Researchers observed the structures of TEN and TRAP, and how they interact with each other and with the telomerase RNA. Many mutations that scientists attributed to the TEN region, in fact, disrupt TEN's interaction with TRAP. The study was published in Cell.

Cancer, aging-related diseases, and other illnesses are closely tied to an important enzyme called "telomerase," whose catalytic core where most of its activity occurs can now be seen in near atomic resolution. At each step, they zoom in closer and see more and more details, and can now begin to deduce not just what the enzyme looks like, but also how it functions. Knowing that may lead to the development of new drugs that target specific parts of the enzyme.

Structure Of Telomerase

In addition to reporting the highest level of detail ever seen of the structure of telomerase's catalytic core, shown in the animation below, the researchers report for the first time they have captured telomerase in the process of making DNA.
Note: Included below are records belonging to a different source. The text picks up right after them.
Definition cafe_tail : list byte :=
  [xa9] ++ ascii_bytes (wire (txt "','level':'info'}") ++ [record_separator]).

(** The events of [doc_hi], [doc_bye] and [doc_cafe]. *)
Definition ev_hi : Event :=
  {| ev_level := info; ev_text := PStr (txt "hi"); ev_namespace := PNone;
     ev_extra := []; ev_entry := PDict [] |}.

Definition ev_bye : Event :=
  {| ev_level := error; ev_text := PStr (txt "bye"); ev_namespace := PNone;
     ev_extra := []; ev_entry := PDict [] |}.

(** Eleven chunks for the raw channel, of one byte each. *)
Definition eleven : list Data :=
  map (fun b => Bytes [b]) [x30; x31; x32; x33; x34; x35; x36; x37; x38; x39; x61].

(** The topic of the sample worker. *)
Definition topic : text := txt "crossbar.node.n1.worker.w1.on_log".

End Sample.


(** The attributes of [p'] are those of [p], but for the decoder state
    ([_log_rich] and [_log_data]). *)
Definition decoder_only (p p' : WorkerProcess) : Prop :=
  p' = with_log_data (_log_data p') (with_log_rich (_log_rich p') p).

(** A step writes no attribute of the worker but the decoder state. *)
Definition writes_decoder_only (w w' : World) : Prop :=
  decoder_only (self w) (self w').

(** ** Further sample data *)
Module Sample2.

Definition doc_collide : text :=
  txt "{'text':'hi','level':'info','log_system':'mine'}".
Definition doc_number : text := txt "5".
Definition doc_list : text := txt "[1]".

(** [json.loads] on the documents of [Sample] and on the three above. *)
Definition json_loads (t : text) : option pyval :=
  if decide (t = Sample.wire doc_collide) then
    Some (PDict [(txt "text", PStr (txt "hi"));
                 (txt "level", PStr (txt "info"));
                 (txt "log_system", PStr (txt "mine"))])
  else if decide (t = doc_number) then Some (PInt 5)
  else if decide (t = doc_list) then Some (PList [PInt 1])
  else Sample.json_loads t.

Definition log : Z -> Data -> M unit :=
  log Sample.cb_logging_aware Sample.record_separator Sample.escape_formatting
    Sample.os_linesep json_loads Sample.repr_text.

(** The sample worker after the marker. *)
Definition structured : World :=
  snd (log 2 (Text Sample.cb_logging_aware) Sample.spawned).

(** The sample worker after a first chunk of plain text. *)
Definition plain : World :=
  snd (Sample.log 2 (Text (txt "hello")) Sample.spawned).

End Sample2.

(** * Properties *)

(** ** The helpers on small inputs *)

Example str_split_lines :
  str_split [10]%N (txt "foo" ++ [10; 10]%N ++ txt "bar" ++ [10]%N)
  = [txt "foo"; []; txt "bar"; []].
Proof. reflexivity. Qed.

Example str_split_crlf :
  str_split [13; 10]%N [97; 13; 10; 98; 13; 99]%N = [[97]; [98; 13; 99]]%N.
Proof. reflexivity. Qed.

Example decode_utf8_e_acute :
  decode_utf8 [x63; xc3; xa9] = Some [99; 233]%N /\ decode_utf8 [x63; xc3] = None.
Proof. split; reflexivity. Qed.

Example repr_bytes_hello :
  repr_bytes [x68; x69; x0a; xff] = txt "b'hi\n\xff'".
Proof. reflexivity. Qed.

Example repr_bytes_quote :
  repr_bytes [x27] = [98; 34; 39; 34]%N.
Proof. reflexivity. Qed.

(** ** How computations compose *)

Lemma bind_done {A B : Type} (m : M A) (f : A -> M B) w a w' :
  m w = (Done a, w') -> (m ≫= f) w = f a w'.
Proof. intros H. unfold mbind, M_bind. now rewrite H. Qed.

Lemma bind_raised {A B : Type} (m : M A) (f : A -> M B) w e w' :
  m w = (Raised e, w') -> (m ≫= f) w = (Raised e, w').
Proof. intros H. unfold mbind, M_bind. now rewrite H. Qed.

Lemma for_each_app {A : Type} (l1 l2 : list A) (body : A -> M unit) w w' :
  for_each l1 body w = (Done tt, w') ->
  for_each (l1 ++ l2) body w = for_each l2 body w'.
Proof.
  revert w. induction l1 as [|x l1 IH]; intros w H; simpl in *.
  - now inversion H.
  - unfold mbind, M_bind in *.
    destruct (body x w) as [[[]|e|] w1]; try discriminate.
    now apply IH.
Qed.

Section Composition.

Context {A B : Type}.
Variable R : World -> World -> Prop.
Hypothesis R_refl : forall w, R w w.
Hypothesis R_trans : forall w1 w2 w3, R w1 w2 -> R w2 w3 -> R w1 w3.

Lemma preserves_pure (o : outcome A) : preserves R (lift o).
Proof. intros w. apply R_refl. Qed.

Lemma preserves_bind (m : M A) (f : A -> M B) :
  preserves R m -> (forall a, preserves R (f a)) -> preserves R (m ≫= f).
Proof.
  intros Hm Hf w. unfold mbind, M_bind.
  specialize (Hm w). destruct (m w) as [[a|e|] w1]; simpl in *; auto.
  eapply R_trans; [exact Hm | apply Hf].
Qed.

End Composition.

Lemma preserves_for_each {A : Type} (R : World -> World -> Prop)
    (l : list A) (body : A -> M unit) :
  (forall w, R w w) ->
  (forall w1 w2 w3, R w1 w2 -> R w2 w3 -> R w1 w3) ->
  (forall x, preserves R (body x)) -> preserves R (for_each l body).
Proof.
  intros Hr Ht Hb. induction l as [|x l IH]; simpl.
  - intros w. apply Hr.
  - apply preserves_bind; auto.
Qed.

Lemma status_blind_pure {A : Type} (o : outcome A) : status_blind (lift o).
Proof. now intros s w. Qed.

Lemma status_blind_ret {A : Type} (a : A) : status_blind (mret a : M A).
Proof. now intros s w. Qed.

Lemma status_blind_raise {A : Type} (e : exn) : status_blind (raise e : M A).
Proof. now intros s w. Qed.

Lemma status_blind_bind {A B : Type} (m : M A) (f : A -> M B) :
  status_blind m -> (forall a, status_blind (f a)) -> status_blind (m ≫= f).
Proof.
  intros Hm Hf s w. unfold mbind, M_bind. rewrite Hm.
  destruct (m w) as [[a|e|] w1]; simpl; auto.
  rewrite Hf. reflexivity.
Qed.

Lemma status_blind_get {A : Type} (attr : WorkerProcess -> A) :
  (forall s p, attr (with_status s p) = attr p) -> status_blind (get attr).
Proof. intros H s w. unfold get. simpl. now rewrite H. Qed.

Lemma status_blind_set_self (f : WorkerProcess -> WorkerProcess) :
  (forall s p, f (with_status s p) = with_status s (f p)) ->
  status_blind (set_self f).
Proof.
  intros H s w. unfold set_self, world_with_self. simpl. now rewrite H.
Qed.

Lemma status_blind_logger_emit level format kwargs :
  status_blind (logger_emit level format kwargs).
Proof. now intros s w. Qed.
Cells with abnormally active telomerase can continually rebuild their protective chromosomal caps and will not die. Over time, this is harmful because DNA errors accumulate and damage cells. Telomerase is especially active in cancer cells, which enables cancer to grow and spread.

Telomerase contains a specialized "reverse transcriptase," or class of proteins, that has four major regions and several sub-regions. In this research, the scientists have revealed a large, previously unstudied sub-region called "TRAP" in the enzyme's reverse transcriptase.

Instead of copying from DNA to RNA typically DNA makes RNA, which makes proteins reverse transcriptases use RNA to make DNA; one that's especially well-known is the HIV reverse transcriptase, the target of many drugs.

While other reverse transcriptases can copy any arbitrary RNA sequence and make DNA out of it, telomerase's reverse transcriptase copies only a specific six-nucleotide RNA and does so many times to make a long chain of DNA. 

TRAP plays a crucial role in adding small pieces of DNA to the ends of chromosomes to keep them from shortening every time cells divide. The researchers report for the first time the structure, shape and significance of TRAP, and the region with which it interacts. This is the first time researchers have seen telomerase in the process of making DNA. The researchers captured telomerase immediately after it added a nucleotide to a growing DNA chain in the catalytic core. 

Cryo-electron microscopy

The scientists used a technique called "cryo-electron microscopy" that enables them to see the enzyme in extraordinary detail and used computational modeling to interpret their data. The research team has expertise in several fields, including biochemistry, molecular biology, computational biology, and biophysics.